Raùl caresse les lèvres d’Hélène avec l’index et le pouce des deux mains. Puis elle lui décrit ses sensations. Il masse et caresse chaque sein d’Hélène entre ses mains; puis il les embrasse et les suce. Hélène garde le corps détendu. Elle inspire profondément par la bouche en faisant circuler les sensations dans le corps. Puis elle décrit ce qu’elle ressent. Il caresse son ventre jusqu’au vagin. Il écarte les lèvres vaginales et caresse légèrement son clitoris et elle décrit ce qu’elle a ressenti.
Pendant l’acte sexuel, Raùl est devenu une femme dont le vagin s’ouvre et reçoit, tandis qu’Hélène devient un homme dont le pénis pénètre et donne.

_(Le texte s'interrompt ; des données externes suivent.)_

(* ===== verification/LogReader.v ===== *)
(** * Reading logs

    Models [dora logs] of the command line interface ([binaries/cli/src/command/logs.rs], the
    parsing and filtering of [binaries/cli/src/output.rs]) and [libraries/log-utils].

    The files are those of [LogFiles].  What is printed is the list of messages shown; colours
    and layout are left out.  Besides [LogLib], the lower-casing of Unicode text and the
    smallest [DateTime] are parameters. *)

From Stdlib Require Import ZArith Lia Ascii.
From stdpp Require Import base list gmap strings sorting.
From S2P Require Import Prelude Message Recording Stderr Tail Daemon InputMapping.
From S2P Require Import Text Arrow Descriptor Validate LogFiles NodeOutput.
Local Open Scope nat_scope.
Local Open Scope list_scope.

(** ** [slice::sort_by]: a stable sort *)

Section stable_sort.
Context {A : Type} (le : A → A → bool).

(** [x] comes before everything in the list that is not smaller. *)
Fixpoint insert_by (x : A) (l : list A) : list A :=
  match l with
  | [] => [x]
  | y :: l' => if le x y then x :: l else y :: insert_by x l'
  end.
Definition sort_by (l : list A) : list A := foldr insert_by [] l.
End stable_sort.

(** ** Names *)

(** [str::strip_suffix], and the parts around the last occurrence of a character. *)
Definition str_strip_suffix (suffix s : string) : option string :=
  if ends_with s suffix then Some (String.substring 0 (String.length s - String.length suffix) s) else None.
Fixpoint rsplit_once (sep : ascii) (s : string) : option (string * string) :=
  match s with
  | EmptyString => None
  | String c s =>
      match rsplit_once sep s with
      | Some (a, b) => Some (String c a, b)
      | None => if bool_decide (c = sep) then Some (EmptyString, s) else None
      end
  end.

Definition rotation_index (name : string) : Z :=
  default 0%Z
    (rest ← str_strip_prefix "log_" name;
     rest ← str_strip_suffix ".jsonl" rest;
     parts ← rsplit_once "." rest;
     parse_u32 parts.2).

Definition is_log_name (prefix name : string) : bool :=
  starts_with name prefix && (ends_with name ".jsonl" || ends_with name ".txt").

Definition older_first (files : list string) : list string :=
  sort_by (λ a b, (rotation_index b <=? rotation_index a)%Z) files.

(** [entries]: the names [read_dir] yields, in its order. *)
Definition find_log_files (entries : list string) : list string :=
  older_first (filter (λ name, is_log_name "log_" name) entries).
Definition find_node_log_files (entries : list string) (node : NodeId) : res (list string) :=
  match filter (λ name, is_log_name (String.append "log_" node) name) entries with
  | [] => Err "no log file found for node"
  | files => Ok (older_first files)
  end.

Section logs.
Context `{LogLib}.

(** ** Messages (output.rs) *)

Definition level_of_text (s : string) : LogLevelOrStdout :=
  if bool_decide (s = "error") then LLevel LError
  else if bool_decide (s = "warn") then LLevel LWarn
  else if bool_decide (s = "info") then LLevel LInfo
  else if bool_decide (s = "debug") then LLevel LDebug
  else if bool_decide (s = "trace") then LLevel LTrace
  else LStdout.

Definition parse_jsonl_line (line : string) : option LogMessage :=
  match message_from_str line with
  | Some m => Some m
  | None =>
      v ← value_from_str line;
      ts ← json_get "ts" v ≫= json_str;
      timestamp ← parse_from_rfc3339 ts;
      level ← json_get "level" v;
      Some {|
        m_build_id := None;
        m_dataflow_id := None;
        m_node_id := json_get "node" v ≫= json_str;
        m_daemon_id := None;
        m_level := level_of_text (default "stdout" (json_str level));
        m_target := json_get "target" v ≫= json_str;
        m_module_path := None;
        m_file := None;
        m_line := None;
        m_message := default EmptyString (json_get "msg" v ≫= json_str);
        m_timestamp := timestamp;
        m_fields := None
      |}
  end.

Record LogOutputConfig := mkOutputConfig {
  oc_min_level : LogLevelOrStdout;
  oc_node_filters : gmap string LogLevelOrStdout
}.

Definition should_display (config : LogOutputConfig) (level : LogLevelOrStdout) (node : option string) : bool :=
  passes level (default (oc_min_level config) (node ≫= λ n, oc_node_filters config !! n)).

(** Whether [print_log_message] prints a message. *)
Definition shown (config : LogOutputConfig) (m : LogMessage) : bool :=
  should_display config (m_level m) (m_node_id m).

Definition parse_level_str (s : string) : res LogLevelOrStdout :=
  let l := to_lowercase s in
  if bool_decide (l = "error") then Ok (LLevel LError)
  else if bool_decide (l = "warn") then Ok (LLevel LWarn)
  else if bool_decide (l = "info") then Ok (LLevel LInfo)
  else if bool_decide (l = "debug") then Ok (LLevel LDebug)
  else if bool_decide (l = "trace") then Ok (LLevel LTrace)
  else if bool_decide (l = "stdout") then Ok LStdout
  else Err "invalid log level".

Fixpoint parse_filter_pairs (pairs : list string) (map : gmap string LogLevelOrStdout)
    : res (gmap string LogLevelOrStdout) :=
  match pairs with
  | [] => Ok map
  | p :: pairs =>
      let p := trim p in
      if bool_decide (p = EmptyString) then parse_filter_pairs pairs map
      else
        '(node, level) ← res_of_option "invalid filter" (split_once "=" p);
        level ← parse_level_str (trim level);
        parse_filter_pairs pairs (<[trim node := level]> map)
  end.
Definition parse_log_filter (s : string) : res (gmap string LogLevelOrStdout) :=
  parse_filter_pairs (split_on "," s) ∅.

(** ** Filters (logs.rs) *)

Context (to_lower : string → string) (datetime_min : Z).

(** [now - TimeDelta::from_std(d)]: no threshold for durations that do not fit, and a panic
    below the smallest date. *)
Definition threshold (now : Z) (d : option Duration) : res (option Z) :=
  match d with
  | Some d =>
      if (d <=? (2 ^ 63 - 1) * 1000000)%Z then
        if (now - d <? datetime_min)%Z then Panic else Ok (Some (now - d)%Z)
      else Ok None
  | None => Ok None
  end.

Definition in_window (since until : option Z) (m : LogMessage) : bool :=
  negb (match since with Some t => (m_timestamp m <? t)%Z | None => false end) &&
  negb (match until with Some t => (t <? m_timestamp m)%Z | None => false end).

Definition apply_time_filters (messages : list LogMessage) (since until : option Duration) (now : Z)
    : res (list LogMessage) :=
  since ← threshold now since;
  until ← threshold now until;
  Ok (filter (λ m, in_window since until m) messages).

Definition matches_grep (pattern : option string) (m : LogMessage) : bool :=
  match pattern with
  | None => true
  | Some pattern =>
      let pattern := to_lower pattern in
      contains (to_lower (m_message m)) pattern
      || match m_node_id m with Some node => contains (to_lower node) pattern | None => false end
      || match m_target m with Some target => contains (to_lower target) pattern | None => false end
  end.

Definition apply_grep (messages : list LogMessage) (pattern : option string) : list LogMessage :=
  match pattern with
  | None => messages
  | Some _ => filter (λ m, matches_grep pattern m) messages
  end.

Definition apply_tail (messages : list LogMessage) (tail : option nat) : list LogMessage :=
  match tail with Some n => reverse (take n (reverse messages)) | None => messages end.

Record LogsArgs := mkLogsArgs {
  a_node : option NodeId;
  a_all_nodes : bool;
  a_tail : option nat;
  a_since : option Duration;
  a_until : option Duration;
  a_level : LogLevelOrStdout;
  a_log_filter : option string;
  a_grep : option string
}.

Definition build_log_config (args : LogsArgs) : res LogOutputConfig :=
  filters ← (match a_log_filter args with
             | Some filter => parse_log_filter filter
             | None => Ok ∅
             end);
  Ok (mkOutputConfig (a_level args) filters).

(** ** Local files *)

(** [Path::extension] is [jsonl]. *)
Definition is_jsonl (name : string) : bool :=
  bool_decide (snd <$> rsplit_once "." name = Some "jsonl").

(** The messages of a file; an old text file without any is printed as it is (the second
    result). *)
Definition read_log_file (f : Fs) (name : string) : res (list LogMessage * option string) :=
  content ← res_of_option "failed to read" (fs_read name f);
  if utf8_valid (String.list_byte_of_string content) then
    let messages := omap parse_jsonl_line
                      (filter (λ line, trim line ≠ EmptyString) (lines content)) in
    if is_jsonl name then Ok (messages, None)
    else Ok (messages, if decide (messages = []) then Some content else None)
  else Err "failed to read".

Definition sort_by_timestamp (messages : list LogMessage) : list LogMessage :=
  sort_by (λ a b, (m_timestamp a <=? m_timestamp b)%Z) messages.

(** The filters that all commands share. *)
Definition select_messages (args : LogsArgs) (now : Z) (messages : list LogMessage) : res (list LogMessage) :=
  filtered ← apply_time_filters messages (a_since args) (a_until args) now;
  Ok (apply_tail (apply_grep filtered (a_grep args)) (a_tail args)).

Definition chosen_files (args : LogsArgs) (entries : list string) : res (list string) :=
  match a_node args with
  | Some node => if a_all_nodes args then Ok (find_log_files entries) else find_node_log_files entries node
  | None => Ok (find_log_files entries)
  end.
(* ===== verification/Store.v ===== *)
(** * The coordinator's store

    Models [libraries/coordinator-store/src/{lib,in_memory,redb_store}.rs]: the trait
    [CoordinatorStore] as a class with the laws its clients rely on, and its two
    implementations.  The laws relate every operation to a view of the store as four maps.
    [InMemoryStore] keeps these maps; [RedbStore] keeps tables of bytes, so that its laws
    depend on the encodings of keys and values.  The codec (bincode) and the text and bytes
    of a UUID are parameters; a redb transaction can fail, and is then without effect. *)

From Stdlib Require Import ZArith Lia Ascii.
From stdpp Require Import base gmap sets list strings pretty.
From S2P Require Import Prelude Message Text.

(** ** Records *)

Record DaemonInfo := mkDaemonInfo {
  info_daemon_id : DaemonId;
  info_machine_id : option string;
  info_labels : gmap string string
}.

Inductive DataflowStatus :=
| DPending | DRunning | DRecovering | DStopping | DSucceeded | DFailed (error : string).
#[export] Instance DataflowStatus_eq_dec : EqDecision DataflowStatus.
Proof. solve_decision. Defined.

Record DataflowRecord := mkDataflowRecord {
  record_uuid : Uuid;
  record_name : option string;
  record_descriptor_json : string;
  record_status : DataflowStatus;
  record_daemon_ids : list DaemonId;
  record_node_to_daemon : gmap string string;
  record_uv : bool;
  record_generation : Z;
  record_created_at : Z;
  record_updated_at : Z
}.

Inductive BuildStatus := BPending | BSucceeded | BFailed.
#[export] Instance BuildStatus_eq_dec : EqDecision BuildStatus.
Proof. solve_decision. Defined.

Record BuildRecord := mkBuildRecord {
  build_record_id : Uuid;
  build_status : BuildStatus;
  build_errors : list string;
  build_created_at : Z;
  build_updated_at : Z
}.

Abbreviation Bytes := (list Byte.byte) (only parsing).
(** The composite key of a node parameter: dataflow, node, name. *)
Abbreviation ParamKey := (Uuid * NodeId * string)%type (only parsing).

Definition MAX_PARAM_KEY_BYTES : Z := 256.
Definition MAX_PARAM_VALUE_BYTES : Z := 65536.

Definition validate_param_limits (key : string) (value : Bytes) : res unit :=
  if (MAX_PARAM_KEY_BYTES <? Z.of_nat (String.length key))%Z then Err "param key too long"
  else if (MAX_PARAM_VALUE_BYTES <? Z.of_nat (length value))%Z then Err "param value too large"
  else Ok tt.

(** ** The trait *)

Class CoordinatorStore (S : Type) := {
  register_daemon : DaemonInfo → S → res unit * S;
  unregister_daemon : DaemonId → S → res unit * S;
  list_daemons : S → res (list DaemonInfo) * S;
  get_daemon : DaemonId → S → res (option DaemonInfo) * S;
  get_daemon_by_machine : string → S → res (option DaemonId) * S;
  put_dataflow : DataflowRecord → S → res unit * S;
  get_dataflow : Uuid → S → res (option DataflowRecord) * S;
  list_dataflows : S → res (list DataflowRecord) * S;
  delete_dataflow : Uuid → S → res unit * S;
  put_build : BuildRecord → S → res unit * S;
  get_build : Uuid → S → res (option BuildRecord) * S;
  list_builds : S → res (list BuildRecord) * S;
  delete_build : Uuid → S → res unit * S;
  put_node_param : Uuid → NodeId → string → Bytes → S → res unit * S;
  get_node_param : Uuid → NodeId → string → S → res (option Bytes) * S;
  list_node_params : Uuid → NodeId → S → res (list (string * Bytes)) * S;
  delete_node_param : Uuid → NodeId → string → S → res unit * S
}.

Leurs bruits, les grognements, les griffures, les chatouillements, les rires et les larmes étaient plus érotiques en amour que les mots. Les mots, pour être érotiques, étaient sortis de leur contexte habituel : par exemple : murmurer des tendresses à l’oreille de l’autre dans une langue étrangère – incompréhensible – d’une voix capiteuse, ou répéter son nom ou une phrase comme une litanie passionnée, sur des octaves différentes. Le jeu des baisers où l’on crache, suce, échange la salive est bénéfique et érotique pour Raùl, le nez et la lèvre supérieure d’Hélène sont aussi sensibles et érogènes que son clitoris. Raùl a su réveiller le sexe d’Hélène quand il l’embrasse sur la bouche en expirant dans ses poumons.